* **Exercise brief**
Copying exactly, give the lines in the material below from the one with "Lemma request_viewers_floor mode" to the one with "rows = 0)%Z); simpl;", ends included, and nothing besides.

* **Source material**

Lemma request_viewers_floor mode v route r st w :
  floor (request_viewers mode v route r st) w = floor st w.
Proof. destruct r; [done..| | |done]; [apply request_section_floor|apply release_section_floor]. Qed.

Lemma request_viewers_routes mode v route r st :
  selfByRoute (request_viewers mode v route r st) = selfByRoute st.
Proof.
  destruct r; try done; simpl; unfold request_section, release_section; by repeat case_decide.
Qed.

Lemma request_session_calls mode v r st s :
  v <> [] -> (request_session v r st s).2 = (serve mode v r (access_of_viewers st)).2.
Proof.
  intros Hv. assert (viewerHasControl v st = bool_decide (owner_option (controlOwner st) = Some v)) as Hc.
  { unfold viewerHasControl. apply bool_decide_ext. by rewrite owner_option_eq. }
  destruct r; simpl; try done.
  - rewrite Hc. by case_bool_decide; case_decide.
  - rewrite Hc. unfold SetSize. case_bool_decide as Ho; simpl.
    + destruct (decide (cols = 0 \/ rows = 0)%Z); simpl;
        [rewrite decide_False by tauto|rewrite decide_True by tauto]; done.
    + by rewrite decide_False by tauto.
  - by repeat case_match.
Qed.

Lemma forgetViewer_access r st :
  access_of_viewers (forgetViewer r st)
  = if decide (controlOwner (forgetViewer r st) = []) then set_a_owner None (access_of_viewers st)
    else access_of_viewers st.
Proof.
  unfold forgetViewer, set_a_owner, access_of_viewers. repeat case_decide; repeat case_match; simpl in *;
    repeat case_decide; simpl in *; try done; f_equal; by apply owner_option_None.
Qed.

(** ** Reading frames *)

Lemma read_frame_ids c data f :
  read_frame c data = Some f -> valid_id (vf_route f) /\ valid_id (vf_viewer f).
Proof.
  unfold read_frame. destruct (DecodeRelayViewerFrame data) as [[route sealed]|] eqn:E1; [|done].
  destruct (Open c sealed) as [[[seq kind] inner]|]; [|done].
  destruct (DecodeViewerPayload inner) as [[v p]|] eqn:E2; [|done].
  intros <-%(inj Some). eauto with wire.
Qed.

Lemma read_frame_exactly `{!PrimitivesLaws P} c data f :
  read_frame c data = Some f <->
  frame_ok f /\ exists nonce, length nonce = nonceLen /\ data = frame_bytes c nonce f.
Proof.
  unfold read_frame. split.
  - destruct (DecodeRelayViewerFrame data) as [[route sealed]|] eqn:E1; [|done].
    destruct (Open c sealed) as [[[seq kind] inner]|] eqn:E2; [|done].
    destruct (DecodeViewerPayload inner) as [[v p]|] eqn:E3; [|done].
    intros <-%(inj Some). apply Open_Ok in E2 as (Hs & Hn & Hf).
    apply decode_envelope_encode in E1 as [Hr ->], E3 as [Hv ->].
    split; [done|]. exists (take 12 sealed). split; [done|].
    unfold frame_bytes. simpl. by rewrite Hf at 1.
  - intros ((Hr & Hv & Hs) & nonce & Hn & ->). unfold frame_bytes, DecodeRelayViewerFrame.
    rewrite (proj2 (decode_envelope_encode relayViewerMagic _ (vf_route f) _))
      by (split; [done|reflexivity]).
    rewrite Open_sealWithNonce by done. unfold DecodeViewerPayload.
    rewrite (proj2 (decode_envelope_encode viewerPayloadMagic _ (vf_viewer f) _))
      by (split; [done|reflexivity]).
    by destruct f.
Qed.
---
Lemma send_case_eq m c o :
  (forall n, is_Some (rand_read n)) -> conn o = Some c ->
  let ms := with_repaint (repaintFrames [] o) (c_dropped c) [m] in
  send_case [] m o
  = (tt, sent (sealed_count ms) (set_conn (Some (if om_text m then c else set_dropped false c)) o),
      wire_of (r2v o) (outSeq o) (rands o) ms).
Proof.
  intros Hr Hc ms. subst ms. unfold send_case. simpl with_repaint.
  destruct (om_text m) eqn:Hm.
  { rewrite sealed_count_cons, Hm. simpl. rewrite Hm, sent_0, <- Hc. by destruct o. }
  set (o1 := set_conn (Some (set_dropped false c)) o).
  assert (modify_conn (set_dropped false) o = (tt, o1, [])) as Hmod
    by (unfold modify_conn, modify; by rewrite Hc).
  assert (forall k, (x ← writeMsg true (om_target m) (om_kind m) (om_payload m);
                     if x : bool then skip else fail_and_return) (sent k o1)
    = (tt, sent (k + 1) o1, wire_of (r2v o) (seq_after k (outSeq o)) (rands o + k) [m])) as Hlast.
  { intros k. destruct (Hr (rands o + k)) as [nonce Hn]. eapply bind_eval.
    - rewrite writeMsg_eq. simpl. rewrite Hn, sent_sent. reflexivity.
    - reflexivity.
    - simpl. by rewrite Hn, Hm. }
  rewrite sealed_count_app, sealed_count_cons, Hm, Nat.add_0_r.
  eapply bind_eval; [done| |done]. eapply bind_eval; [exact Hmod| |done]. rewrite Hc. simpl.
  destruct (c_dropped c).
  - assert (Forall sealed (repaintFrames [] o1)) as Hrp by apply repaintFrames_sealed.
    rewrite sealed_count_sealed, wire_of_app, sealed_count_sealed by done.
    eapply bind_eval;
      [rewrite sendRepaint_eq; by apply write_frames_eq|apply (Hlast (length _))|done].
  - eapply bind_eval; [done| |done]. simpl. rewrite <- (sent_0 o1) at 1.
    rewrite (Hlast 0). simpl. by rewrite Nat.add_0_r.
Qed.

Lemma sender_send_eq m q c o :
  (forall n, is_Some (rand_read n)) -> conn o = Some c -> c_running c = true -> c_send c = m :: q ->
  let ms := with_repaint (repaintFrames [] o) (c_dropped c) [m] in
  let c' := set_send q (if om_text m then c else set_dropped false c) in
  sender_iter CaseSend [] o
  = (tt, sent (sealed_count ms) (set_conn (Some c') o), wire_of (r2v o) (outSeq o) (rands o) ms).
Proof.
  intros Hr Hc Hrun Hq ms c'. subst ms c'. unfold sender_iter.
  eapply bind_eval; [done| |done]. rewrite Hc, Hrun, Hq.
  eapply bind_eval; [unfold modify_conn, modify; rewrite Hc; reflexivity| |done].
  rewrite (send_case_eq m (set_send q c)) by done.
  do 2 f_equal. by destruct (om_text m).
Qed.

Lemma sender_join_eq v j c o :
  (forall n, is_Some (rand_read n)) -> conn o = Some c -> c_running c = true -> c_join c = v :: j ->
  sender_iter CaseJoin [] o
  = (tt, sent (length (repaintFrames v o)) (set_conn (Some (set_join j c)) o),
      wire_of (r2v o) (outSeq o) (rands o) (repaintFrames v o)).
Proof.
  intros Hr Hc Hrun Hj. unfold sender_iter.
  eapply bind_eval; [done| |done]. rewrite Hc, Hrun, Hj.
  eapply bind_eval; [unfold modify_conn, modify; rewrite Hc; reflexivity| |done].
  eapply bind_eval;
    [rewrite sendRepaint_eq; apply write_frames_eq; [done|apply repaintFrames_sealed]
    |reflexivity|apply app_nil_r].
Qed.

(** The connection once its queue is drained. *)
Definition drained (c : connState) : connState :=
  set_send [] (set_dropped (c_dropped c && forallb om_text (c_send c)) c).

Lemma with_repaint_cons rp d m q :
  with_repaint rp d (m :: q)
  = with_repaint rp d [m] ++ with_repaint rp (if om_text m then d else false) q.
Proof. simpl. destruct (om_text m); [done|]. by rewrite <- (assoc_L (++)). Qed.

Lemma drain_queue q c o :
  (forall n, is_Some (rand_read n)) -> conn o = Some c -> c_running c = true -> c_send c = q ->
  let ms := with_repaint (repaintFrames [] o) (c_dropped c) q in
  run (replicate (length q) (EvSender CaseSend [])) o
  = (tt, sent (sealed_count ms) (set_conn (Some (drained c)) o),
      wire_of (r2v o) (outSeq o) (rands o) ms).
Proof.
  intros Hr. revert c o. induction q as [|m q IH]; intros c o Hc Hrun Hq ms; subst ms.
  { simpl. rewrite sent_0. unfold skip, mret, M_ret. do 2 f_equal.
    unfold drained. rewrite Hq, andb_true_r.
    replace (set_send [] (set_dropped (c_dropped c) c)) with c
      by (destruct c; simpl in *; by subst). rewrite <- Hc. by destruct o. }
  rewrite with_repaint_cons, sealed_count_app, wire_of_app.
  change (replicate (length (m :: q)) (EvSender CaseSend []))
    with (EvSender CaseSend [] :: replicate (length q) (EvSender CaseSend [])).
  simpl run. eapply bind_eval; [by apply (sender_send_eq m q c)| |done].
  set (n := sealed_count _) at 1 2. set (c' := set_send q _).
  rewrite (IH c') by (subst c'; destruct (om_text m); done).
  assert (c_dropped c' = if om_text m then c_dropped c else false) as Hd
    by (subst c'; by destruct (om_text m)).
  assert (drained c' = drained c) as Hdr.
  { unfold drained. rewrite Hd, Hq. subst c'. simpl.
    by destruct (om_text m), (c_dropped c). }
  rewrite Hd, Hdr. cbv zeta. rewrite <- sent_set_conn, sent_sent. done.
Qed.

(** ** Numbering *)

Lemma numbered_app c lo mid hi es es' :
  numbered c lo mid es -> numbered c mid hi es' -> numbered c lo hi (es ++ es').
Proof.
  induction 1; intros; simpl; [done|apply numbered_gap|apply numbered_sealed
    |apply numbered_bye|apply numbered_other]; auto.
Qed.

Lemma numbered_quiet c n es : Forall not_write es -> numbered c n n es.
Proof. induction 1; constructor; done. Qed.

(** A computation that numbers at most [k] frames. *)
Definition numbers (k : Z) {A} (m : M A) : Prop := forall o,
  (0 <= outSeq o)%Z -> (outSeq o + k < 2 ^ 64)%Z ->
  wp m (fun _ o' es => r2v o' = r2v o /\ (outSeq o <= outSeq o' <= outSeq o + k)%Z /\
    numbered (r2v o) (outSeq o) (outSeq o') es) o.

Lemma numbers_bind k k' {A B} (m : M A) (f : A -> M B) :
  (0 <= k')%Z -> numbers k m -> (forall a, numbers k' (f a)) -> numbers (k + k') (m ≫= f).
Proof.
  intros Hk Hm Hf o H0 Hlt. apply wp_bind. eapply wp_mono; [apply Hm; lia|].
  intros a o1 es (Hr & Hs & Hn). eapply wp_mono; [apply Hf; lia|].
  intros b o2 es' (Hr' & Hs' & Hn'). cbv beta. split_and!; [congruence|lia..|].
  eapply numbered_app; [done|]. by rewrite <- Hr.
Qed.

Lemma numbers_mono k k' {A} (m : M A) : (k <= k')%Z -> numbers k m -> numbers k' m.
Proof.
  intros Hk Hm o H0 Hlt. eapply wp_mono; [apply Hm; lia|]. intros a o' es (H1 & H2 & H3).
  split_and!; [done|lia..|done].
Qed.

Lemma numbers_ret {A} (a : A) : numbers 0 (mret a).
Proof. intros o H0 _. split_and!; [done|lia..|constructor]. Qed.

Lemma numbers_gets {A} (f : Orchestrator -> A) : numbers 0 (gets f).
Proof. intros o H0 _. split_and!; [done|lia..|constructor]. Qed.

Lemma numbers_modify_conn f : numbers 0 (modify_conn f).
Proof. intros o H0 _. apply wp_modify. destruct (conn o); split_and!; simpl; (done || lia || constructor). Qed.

* **Answer below**
Lemma request_viewers_floor mode v route r st w :
  floor (request_viewers mode v route r st) w = floor st w.
Proof. destruct r; [done..| | |done]; [apply request_section_floor|apply release_section_floor]. Qed.

Lemma request_viewers_routes mode v route r st :
  selfByRoute (request_viewers mode v route r st) = selfByRoute st.
Proof.
  destruct r; try done; simpl; unfold request_section, release_section; by repeat case_decide.
Qed.

Lemma request_session_calls mode v r st s :
  v <> [] -> (request_session v r st s).2 = (serve mode v r (access_of_viewers st)).2.
Proof.
  intros Hv. assert (viewerHasControl v st = bool_decide (owner_option (controlOwner st) = Some v)) as Hc.
  { unfold viewerHasControl. apply bool_decide_ext. by rewrite owner_option_eq. }
  destruct r; simpl; try done.
  - rewrite Hc. by case_bool_decide; case_decide.
  - rewrite Hc. unfold SetSize. case_bool_decide as Ho; simpl.
    + destruct (decide (cols = 0 \/ rows = 0)%Z); simpl;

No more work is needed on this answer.